Action item: Copy the listing below line for line, from its opening line to the one with "match threads p t with", both included; stop there.

════════════════

(* ===== verification/PosixProps.v ===== *)
(** Properties of the POSIX simulator port. *)
From stdpp Require Import relations.
From S2P Require Import Prelude Effects Types Platform PortFrame HostPort Kernel Posix.

Implicit Types (p : Posix) (t : tid) (c : nat).

(** Context [c] belongs to thread [t]. *)
Definition link p c t : Prop :=
  exists ctx, s_task_contexts p !! c = Some ctx /\ in_use ctx = true /\ thread ctx = t.

(** The state between steps, as long as no task is deleted and the tick does not preempt. *)
Record posix_ok p : Prop := Posix_ok {
  po_mutex : s_yield_mutex p = None;
  po_fresh : forall t, next_thread p <= t -> threads p t = None;
  po_tick : s_tick_thread_created p = true -> threads p (s_tick_thread p) = None /\ s_tick_thread p < next_thread p;
  po_thread : forall t s, threads p t = Some s -> exists c, link p c t;
  po_link : forall c t, link p c t ->
    match threads p t with
    | Some (Starts (Some x)) => port_context p x = Some c
    | Some WaitsForStart | Some Executes | Some WaitsForTurn => s_tls_my_ctx p t = Some c
    | _ => False
    end;
  po_context : forall x c, port_context p x = Some c -> exists t, link p c t;
  po_running : forall c, s_running_ctx p = Some c -> exists t, link p c t;
  po_signaled : forall c, is_signaled p c = true <-> s_running_ctx p = Some c;
  po_turn : forall t, threads p t = Some Executes \/ threads p t = Some WaitsForTurn -> s_scheduler_running p = true;
  po_executes : forall t, threads p t = Some Executes -> exists c, link p c t /\ s_running_ctx p = Some c;
  po_off : s_scheduler_running p = false -> s_running_ctx p = None;
  po_cancelled : forall t, cancelled p t = false }.

Lemma link_fun p c t t' : link p c t -> link p c t' -> t = t'.
Proof. intros (ctx & H1 & _ & <-) (ctx' & H2 & _ & <-). congruence. Qed.

Lemma link_set_signaled p i b c t : link (set_signaled i b p) c t <-> link p c t.
Proof.
  unfold link, set_signaled, set_ctx. rsimpl. rewrite list_lookup_alter. case_decide as Hd; [|done]. subst i.
  destruct (s_task_contexts p !! c) as [[]|]; simpl; naive_solver.
Qed.

Lemma is_signaled_set p i b c :
  is_signaled (set_signaled i b p) c =
    if decide (i = c) then bool_decide (is_Some (s_task_contexts p !! c)) && b else is_signaled p c.
Proof.
  unfold is_signaled, set_signaled, set_ctx. rsimpl. rewrite list_lookup_alter. case_decide as Hd; [subst i|done].
  destruct (s_task_contexts p !! c) as [[]|].
  - by rewrite bool_decide_true by (by eexists).
  - by rewrite bool_decide_false by (by intros []).
Qed.

(** A link is to a context that exists. *)
Lemma link_is_Some p c t : link p c t -> bool_decide (is_Some (s_task_contexts p !! c)) = true.
Proof. intros (ctx & -> & _). by apply bool_decide_eq_true. Qed.

Lemma posix_init_ok : posix_ok posix_init.
Proof.
  assert (Hctx : forall c ctx, s_task_contexts posix_init !! c = Some ctx -> ctx = mkPosixContext 0 false None false).
  { intros c ctx Hc. by apply lookup_replicate_1 in Hc as [-> _]. }
  assert (Hfree : forall c t, ~ link posix_init c t).
  { intros c t (ctx & Hc & Hu & _). apply Hctx in Hc. by subst ctx. }
  split; try done.
  - intros c. split; [|done]. unfold is_signaled. destruct (s_task_contexts posix_init !! c) as [ctx|] eqn:Hc; [|done].
    apply Hctx in Hc. by subst ctx.
  - intros t [?|?]; done.
Qed.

════════════════

Solution to this problem:
(* ===== verification/PosixProps.v ===== *)
(** Properties of the POSIX simulator port. *)
From stdpp Require Import relations.
From S2P Require Import Prelude Effects Types Platform PortFrame HostPort Kernel Posix.

Implicit Types (p : Posix) (t : tid) (c : nat).

(** Context [c] belongs to thread [t]. *)
Definition link p c t : Prop :=
  exists ctx, s_task_contexts p !! c = Some ctx /\ in_use ctx = true /\ thread ctx = t.

(** The state between steps, as long as no task is deleted and the tick does not preempt. *)
Record posix_ok p : Prop := Posix_ok {
  po_mutex : s_yield_mutex p = None;
  po_fresh : forall t, next_thread p <= t -> threads p t = None;
  po_tick : s_tick_thread_created p = true -> threads p (s_tick_thread p) = None /\ s_tick_thread p < next_thread p;
  po_thread : forall t s, threads p t = Some s -> exists c, link p c t;
  po_link : forall c t, link p c t ->
    match threads p t with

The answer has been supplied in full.